Затем случилось так, что дядя настоял на получении образования в Лондоне.
– Исландия медленно, но верно затухает. Я не хочу, чтоб ты была пастушкой и работала от зари до зари, имея полный двор скота, – говорил мне дядя.
Я прислушалась к его совету и после университета получила работу критика в одном лондонском издательстве. К тому же, в совершенстве овладев иностранными языками, я стала заниматься переводами текста с французского на английский язык и наоборот.
Постепенно моя жизнь превращалась в привычный быт англичанок. Вступив в наследство отца и вложив деньги под проценты в банке, я снимала небольшой дом на Кенсигтон-сквер (тогда ещё он не был таким престижным районом, как теперь). Имея довольно скромные запросы, я не тратила больше, чем требовалось на еду, одежду и горничную Пэтси. Это была тощая складная женщина, лет так тридцати пяти, с завитыми по моде соломенными волосами и маленьким носом с яркими веснушками. Дочь местного булочника, непривередливая и открытая, она не чуралась любой работы, и с ней мне жилось легко и беззаботно. Я скучала по дяде и собиралась повидаться с ним после летних месяцев.
Наступила осень, когда я основательно обдумывала отъезд в Исландию. Миновали выходные, и я определилась отправляться в Рейкьявик на следующий день.
По привычке в полдень я шла в кафе на улице Карнаби -стрит, куда захаживала ежедневно. Ветер обдавал неприятными приливами, а золотая падающая листва деревьев вызывала дурные мысли, в которых каждый оторванный лист напоминал о поре убегающей молодости. Тогда мне хотелось поторопиться, будто я не успеваю прожить свои будни, как диктуют мои разум и совесть. И я поторопилась хотя бы занять столик под навесом на улице.
Проходящая мимо обслуга встречала нового клиента тёплой улыбкой. Разумеется, они чествовали меня не только как начинающего критика, но и как хромую итальянку с Исландии, требующую сострадания. Я села за столик, бегло оглядев торговый квартал, который в обеденное время был битком набит людьми, заказала обед и принялась читать «The Westminster Gazette». Тем же мгновением за соседним столиком напротив устроился рослый мужчина в цилиндре и пальто, бросающимся в глаза неместным пошивом, и я случайно засмотрелась на него. Сгорбившись, он сидел с понуренной головой и прятал руки под столом.
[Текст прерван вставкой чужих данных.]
(** Results are coherent. Decoding any line returns a value exactly when it
    returns no error, for client and for server messages, so that testing the
    [Result] and testing its error code agree. *)
Theorem decode_results_coherent frame :
  coherent (decode_client_frame frame) /\ coherent (decode_server_frame frame).
Proof.
  assert (forall Message (parser : string -> Result Message),
    (forall p, coherent (parser p)) -> coherent (decode_message_frame frame parser)) as H.
  { intros Message parser Hp. unfold decode_message_frame.
    destruct (value (decode_frame frame)) as [payload|] eqn:E; [apply Hp|].
    apply coherent_failure. intros H. apply decode_frame_no_error in H. by rewrite E in H. }
  split; apply H; [apply coherent_parse_client|apply coherent_parse_server].
Qed.

(** [split_fields] is the reference splitter: the fields contain no
    delimiter, there is at least one, and joining them gives the payload back. *)
Theorem split_fields_reference payload :
  split_fields payload = split_on "|" payload /\
  split_fields payload <> [] /\
  Forall (fun f => free_of "|" f = true) (split_fields payload) /\
  join_with "|" (split_fields payload) = payload.
Proof.
  rewrite split_fields_eq. split; [done|]. split; [apply split_on_nonempty|].
  split; [apply split_on_fields_free|apply join_split_on].
Qed.

(** A delimiter inside a nickname is not refused when a kick is encoded: the
    frame is produced, and the peer reads another target, the part before the
    delimiter. [encode_client_frame] only checks that the printed payload
    parses, not that it parses to the same message. *)
Theorem kick_delimiter_confusion before after reason :
  is_valid_nickname before = true ->
  is_valid_text (after +:+ String "|" reason) MAX_CHAT_LENGTH = true ->
  let message := Client.KickRequest (before +:+ String "|" after) reason in
  valid_client_message message = false /\
  exists frame, encode_client_frame message = success frame /\
    decode_client_frame frame = success (Client.KickRequest before (after +:+ String "|" reason)).
Proof.
  intros Hb Ha. cbv zeta. split.
  - cbn [valid_client_message]. unfold is_valid_nickname at 1.
    destruct (sempty _ || _)%bool; [done|]. rewrite sany_app. cbn [sany Ascii.eqb Bool.eqb].
    by rewrite !orb_true_r.
  - destruct (client_transport (Client.KickRequest before (after +:+ String "|" reason)))
      as (frame & He & Hd).
    { cbn [valid_client_message]. unfold valid_reason. by rewrite Hb, Ha, orb_true_r. }
    exists frame. split; [|done]. revert He. unfold encode_client_frame.
    cbn [serialize_client]. by rewrite !sapp_assoc.
Qed.

Lemma kick_delimiter_confusion_witness :
  let message := Client.KickRequest "al|ice" "" in
  valid_client_message message = false /\
  exists frame, encode_client_frame message = success frame /\
    decode_client_frame frame = success (Client.KickRequest "al" "ice|").
Proof. apply (kick_delimiter_confusion "al" "ice" ""); vm_compute; reflexivity. Defined.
Цилиндр был опущен так, что из-под его края выглядывал массивный нос, полоска небрежных отрастающих усов и большие вздутые губы. Вероятно, не привыкший к холодному климату Англии, он сильнее кутался в пальто. Кельнер – светловолосый мужчина с закрученными усами – поставил перед ним стакан светлой жидкости. Когда иностранец поднял на него голову, к величайшему удивлению, я признала в нём Антонио Гвидиче. По моей просьбе идущий мимо кельнер остановился, и я спросила его.
– Что заказывал этот господин в шляпе?
– Белое вино, мисс.
Предчувствуя женским чутьем, что с ним приключалась беда – ведь иначе не стал бы он распивать вино и сидеть в кафе один – я поблагодарила кельнера и направилась к столику Антонио. Он не менял положения тела, а когда окликнула его – с трудом поднял голову. Вид у него был убитый и жалкий. Растерянные глаза застилала мутная пелена, и показалось, он даже постарел, хотя ему было не больше тридцати трех лет. Не сумев сразу сконцентрировать взор на мне, я поняла, что Антонио был дико пьян.
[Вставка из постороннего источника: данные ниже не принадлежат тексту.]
(* ===== verification/StorageApi.v ===== *)
(** The storage interface of [src/storage/storage.h]: the stored records and the
    abstract class [ServerStorage], as a type class over the storage's state with
    the part of its contract the server relies on. The server is modelled and
    proved against this interface only. *)

From S2P Require Import Prelude Frame Message Utils.
Local Open Scope string_scope.

Record StoredRoom := MkStoredRoom {
  stored_room_id : RoomId;
  stored_room_name : string;
  stored_room_topic : string;
  stored_room_owner : string;
  stored_room_created_at : Z;
}.

Record StoredBan := MkStoredBan {
  ban_nickname : string;
  ban_reason : string;
  ban_created_at : Z;
  ban_expires_at : option Z;
}.

Record StoredMessage := MkStoredMessage {
  stored_id : string;
  stored_message_room : RoomId;
  stored_nickname : string;
  stored_body : string;
  stored_sent_at : Z;
  stored_signature : option string;
  stored_public_key : option string;
}.

Record HistoryCursor := MkCursor {
  cursor_sent_at : Z;
  cursor_id : string;
}.

Record HistoryPage := MkPage {
  page_messages : list StoredMessage;
  page_next : option HistoryCursor;
}.

Record ImportResult := MkImport {
  imported_bans : N;
  imported_identities : N;
  bans_already_imported : bool;
  identities_already_imported : bool;
}.

(** The virtual functions. An operation may change the storage's state; the
    legacy import reads files and the time. *)
Class ServerStorage (S : Type) := {
  load_rooms : S -> list StoredRoom * S;
  load_identities : S -> list (string * string) * S;
  load_bans : Z -> S -> list StoredBan * S;
  load_history : RoomId -> N -> option HistoryCursor -> S -> HistoryPage * S;
  store_room : StoredRoom -> S -> bool * S;
  update_stored_topic : RoomId -> string -> S -> bool * S;
  store_identity : string -> string -> S -> bool * S;
  store_ban : StoredBan -> S -> bool * S;
  remove_ban : string -> S -> bool * S;
  store_message : StoredMessage -> S -> bool * S;
  import_legacy_files : Files -> Z -> string -> string -> S -> ImportResult * S;
  flush : S -> S;
  last_error : S -> string;
}.

(** Rooms a database can hold: the lobby, distinct nonzero identifiers below 2^63
    (the column is a signed integer), valid names that differ also when case is
    ignored, and no more of them than a server accepts. *)
Definition normalized_room_name (name : string) : string := smap tolower name.

Record stored_rooms_ok (rooms : list StoredRoom) : Prop := {
  stored_ids : NoDup (stored_room_id <$> rooms);
  stored_names : NoDup ((fun r => normalized_room_name (stored_room_name r)) <$> rooms);
  stored_valid : Forall (fun r => (0 < stored_room_id r < 2 ^ 63)%N /\
                              is_valid_room_name (stored_room_name r) = true) rooms;
  stored_lobby : 1%N ∈ (stored_room_id <$> rooms);
  stored_count : (N.of_nat (length rooms) <= MAX_ROOMS)%N;
}.

(** The contract: what [load_rooms] returns is well formed, and a page of history
    holds at most the number of messages asked for (at least one). *)
Class StorageContract (S : Type) `{ServerStorage S} (ready : S -> Prop) := {
  load_rooms_ok : forall s, ready s -> stored_rooms_ok (load_rooms s).1 /\ ready (load_rooms s).2;
  load_history_bound : forall room limit before s, ready s ->
    (N.of_nat (length (page_messages (load_history room limit before s).1)) <= N.max 1 limit)%N
    /\ ready (load_history room limit before s).2;
}.

(** A storage that remembers nothing: the instance used to show that the contract
    can hold. *)
Definition lobby_only (owner : string) : list StoredRoom :=
  [MkStoredRoom 1%N "lobby" "Welcome to the lobby" owner 0].

#[export] Instance null_storage : ServerStorage unit := {
  load_rooms u := (lobby_only "", u);
  load_identities u := ([], u);
  load_bans _ u := ([], u);
  load_history _ _ _ u := (MkPage [] None, u);
  store_room _ u := (true, u);
  update_stored_topic _ _ u := (true, u);
  store_identity _ _ u := (true, u);
  store_ban _ u := (true, u);
  remove_ban _ u := (true, u);
  store_message _ u := (true, u);
  import_legacy_files _ _ _ _ u := (MkImport 0 0 false false, u);
  flush u := u;
  last_error _ := "";
}.

Lemma lobby_only_ok owner : stored_rooms_ok (lobby_only owner).
Proof.
  split; cbn.
  - apply NoDup_singleton.
  - apply NoDup_singleton.
  - constructor; [|constructor]. cbn. split; [lia|reflexivity].
  - left.
  - unfold MAX_ROOMS. lia.
Qed.

#[export] Instance null_contract : StorageContract unit (fun _ => True).
Proof. split; [split; [apply lobby_only_ok|done]|]. intros. cbn. split; [lia|done]. Qed.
– А, Белла… Что ты здесь делаешь?
Я мягко улыбнулась.
– Между прочим, я уже много лет здесь живу. А ты?
Взгляд Антонио неторопливо гулял по улице.
– Я… я и сам не знаю, что здесь делаю. Верно ты слышала, какое несчастье стряслось со мной?
Я села напротив, всматриваясь в измотанное лицо Антонио. Некогда бодрый, сдержанный, величественный итальянец выглядел уличным ободранцем. И я угнеталась вопросом, что могло так выбить его из колеи стабильности?
– Нет, а что случилось?
– Она бросила меня, – мрачно сказал он, сильнее запахивая пальто больше по привычке, нежели от холода.
– Доротея?!
– Да. Я опозорен на весь округ и больше туда не вернусь.
Опешив, я недолго помолчала, стараясь упорядочить чувства и мысли. Антонио быстро глянул на меня и отвел глаза. Я понимала, что его раздражает моё неслыханное изумление, и уже более невозмутимо спросила.
– А дети? Она забрала их с собой?
Крупные глаза Антонио возмущённо округлились.
– Конечно нет! Их ей никто не отдаст. Они находятся у мамы, а я приехал один.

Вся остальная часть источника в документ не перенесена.